Your goal: Please start at the first line of the records beneath and quote each line exactly, ending with the line containing "SkelUserGetHardwareStatus _ b := (0, b);".

Records from a data source
_____

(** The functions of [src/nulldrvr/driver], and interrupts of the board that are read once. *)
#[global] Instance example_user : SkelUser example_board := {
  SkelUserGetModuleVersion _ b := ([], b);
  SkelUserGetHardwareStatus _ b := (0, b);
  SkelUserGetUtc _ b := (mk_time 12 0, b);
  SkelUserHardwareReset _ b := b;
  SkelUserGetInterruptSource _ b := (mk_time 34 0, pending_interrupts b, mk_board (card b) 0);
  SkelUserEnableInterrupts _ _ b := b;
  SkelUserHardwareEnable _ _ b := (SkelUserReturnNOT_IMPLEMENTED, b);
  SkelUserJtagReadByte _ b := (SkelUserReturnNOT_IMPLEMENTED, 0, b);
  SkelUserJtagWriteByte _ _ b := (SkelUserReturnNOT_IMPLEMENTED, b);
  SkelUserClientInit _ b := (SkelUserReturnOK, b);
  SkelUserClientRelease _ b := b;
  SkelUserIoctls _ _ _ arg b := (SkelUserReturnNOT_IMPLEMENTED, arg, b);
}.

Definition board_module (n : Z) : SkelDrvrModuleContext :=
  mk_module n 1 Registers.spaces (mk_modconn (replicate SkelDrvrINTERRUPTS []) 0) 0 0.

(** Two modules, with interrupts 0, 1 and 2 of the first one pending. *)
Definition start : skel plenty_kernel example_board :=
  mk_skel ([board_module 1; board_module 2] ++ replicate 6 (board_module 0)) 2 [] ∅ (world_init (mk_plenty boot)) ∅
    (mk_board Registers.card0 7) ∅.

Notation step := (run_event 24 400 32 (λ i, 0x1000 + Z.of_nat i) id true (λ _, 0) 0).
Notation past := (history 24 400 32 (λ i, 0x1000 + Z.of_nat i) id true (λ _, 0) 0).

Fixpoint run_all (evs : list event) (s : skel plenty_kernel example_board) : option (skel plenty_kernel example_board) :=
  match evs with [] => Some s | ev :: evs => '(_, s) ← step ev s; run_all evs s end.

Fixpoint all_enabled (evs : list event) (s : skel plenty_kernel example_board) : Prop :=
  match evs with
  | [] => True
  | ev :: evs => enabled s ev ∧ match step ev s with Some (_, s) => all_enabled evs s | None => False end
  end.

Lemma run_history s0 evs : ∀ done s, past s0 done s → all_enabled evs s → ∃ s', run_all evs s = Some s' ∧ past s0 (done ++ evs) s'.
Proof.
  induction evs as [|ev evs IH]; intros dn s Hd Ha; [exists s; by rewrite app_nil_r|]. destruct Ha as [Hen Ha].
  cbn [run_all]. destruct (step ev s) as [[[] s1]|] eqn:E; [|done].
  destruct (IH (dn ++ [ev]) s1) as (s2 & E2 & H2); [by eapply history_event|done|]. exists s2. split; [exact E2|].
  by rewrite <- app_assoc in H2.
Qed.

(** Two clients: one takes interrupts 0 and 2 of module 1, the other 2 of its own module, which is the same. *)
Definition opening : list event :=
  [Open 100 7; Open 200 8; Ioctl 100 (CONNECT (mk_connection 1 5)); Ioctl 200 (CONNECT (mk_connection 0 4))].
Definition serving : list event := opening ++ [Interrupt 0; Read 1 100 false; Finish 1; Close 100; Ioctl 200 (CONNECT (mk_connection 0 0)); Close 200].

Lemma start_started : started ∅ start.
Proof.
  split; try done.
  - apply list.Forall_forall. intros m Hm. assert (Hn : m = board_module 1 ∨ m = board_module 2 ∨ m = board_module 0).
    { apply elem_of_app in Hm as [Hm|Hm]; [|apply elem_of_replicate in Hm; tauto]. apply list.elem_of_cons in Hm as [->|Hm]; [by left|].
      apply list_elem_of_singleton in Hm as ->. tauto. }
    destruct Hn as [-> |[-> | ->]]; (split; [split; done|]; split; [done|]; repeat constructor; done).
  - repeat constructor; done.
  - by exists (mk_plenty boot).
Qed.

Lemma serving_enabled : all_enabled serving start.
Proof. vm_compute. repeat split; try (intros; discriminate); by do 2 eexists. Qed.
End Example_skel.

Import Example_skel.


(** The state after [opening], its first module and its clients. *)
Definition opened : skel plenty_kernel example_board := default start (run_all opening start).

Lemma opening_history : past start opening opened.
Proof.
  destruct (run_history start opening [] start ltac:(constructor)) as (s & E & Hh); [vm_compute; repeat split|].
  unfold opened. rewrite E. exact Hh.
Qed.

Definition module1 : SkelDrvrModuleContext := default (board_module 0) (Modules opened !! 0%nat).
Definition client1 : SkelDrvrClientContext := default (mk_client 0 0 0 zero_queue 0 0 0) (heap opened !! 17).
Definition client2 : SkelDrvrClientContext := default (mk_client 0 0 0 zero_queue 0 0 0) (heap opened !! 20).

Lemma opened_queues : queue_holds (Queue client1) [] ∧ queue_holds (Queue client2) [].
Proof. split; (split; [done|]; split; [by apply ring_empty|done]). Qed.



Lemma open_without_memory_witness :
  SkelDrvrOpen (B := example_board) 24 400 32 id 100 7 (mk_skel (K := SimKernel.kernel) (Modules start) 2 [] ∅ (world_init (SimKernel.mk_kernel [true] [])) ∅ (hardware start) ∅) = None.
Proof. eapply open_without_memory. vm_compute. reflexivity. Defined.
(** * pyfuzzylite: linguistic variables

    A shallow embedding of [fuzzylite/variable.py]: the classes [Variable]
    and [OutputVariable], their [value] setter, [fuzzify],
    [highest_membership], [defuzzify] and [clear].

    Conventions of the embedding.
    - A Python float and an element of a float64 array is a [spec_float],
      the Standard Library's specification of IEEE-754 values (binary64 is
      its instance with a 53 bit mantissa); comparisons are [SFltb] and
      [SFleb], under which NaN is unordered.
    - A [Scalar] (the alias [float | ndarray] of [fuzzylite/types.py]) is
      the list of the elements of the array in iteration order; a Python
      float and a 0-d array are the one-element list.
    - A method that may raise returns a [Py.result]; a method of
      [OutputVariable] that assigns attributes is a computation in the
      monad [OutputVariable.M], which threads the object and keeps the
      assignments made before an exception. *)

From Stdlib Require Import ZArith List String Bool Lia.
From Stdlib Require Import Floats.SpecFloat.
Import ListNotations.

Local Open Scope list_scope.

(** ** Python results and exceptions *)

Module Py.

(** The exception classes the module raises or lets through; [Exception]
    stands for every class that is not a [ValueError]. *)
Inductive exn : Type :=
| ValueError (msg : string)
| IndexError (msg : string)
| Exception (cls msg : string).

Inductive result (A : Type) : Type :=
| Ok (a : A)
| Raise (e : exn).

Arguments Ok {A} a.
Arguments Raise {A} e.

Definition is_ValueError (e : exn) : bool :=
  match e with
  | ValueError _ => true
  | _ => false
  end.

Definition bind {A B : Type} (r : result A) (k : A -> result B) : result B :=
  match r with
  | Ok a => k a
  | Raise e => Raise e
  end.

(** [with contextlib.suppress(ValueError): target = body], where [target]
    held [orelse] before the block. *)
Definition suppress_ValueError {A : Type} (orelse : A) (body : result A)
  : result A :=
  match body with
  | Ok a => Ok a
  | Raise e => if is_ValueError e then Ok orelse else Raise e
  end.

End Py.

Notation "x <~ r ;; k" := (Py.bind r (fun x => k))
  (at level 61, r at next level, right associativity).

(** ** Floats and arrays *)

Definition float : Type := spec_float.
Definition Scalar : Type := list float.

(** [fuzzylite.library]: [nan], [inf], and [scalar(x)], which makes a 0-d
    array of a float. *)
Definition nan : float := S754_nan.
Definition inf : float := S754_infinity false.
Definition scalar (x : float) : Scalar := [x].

_____

Result of this exercise:
(** The functions of [src/nulldrvr/driver], and interrupts of the board that are read once. *)
#[global] Instance example_user : SkelUser example_board := {
  SkelUserGetModuleVersion _ b := ([], b);
  SkelUserGetHardwareStatus _ b := (0, b);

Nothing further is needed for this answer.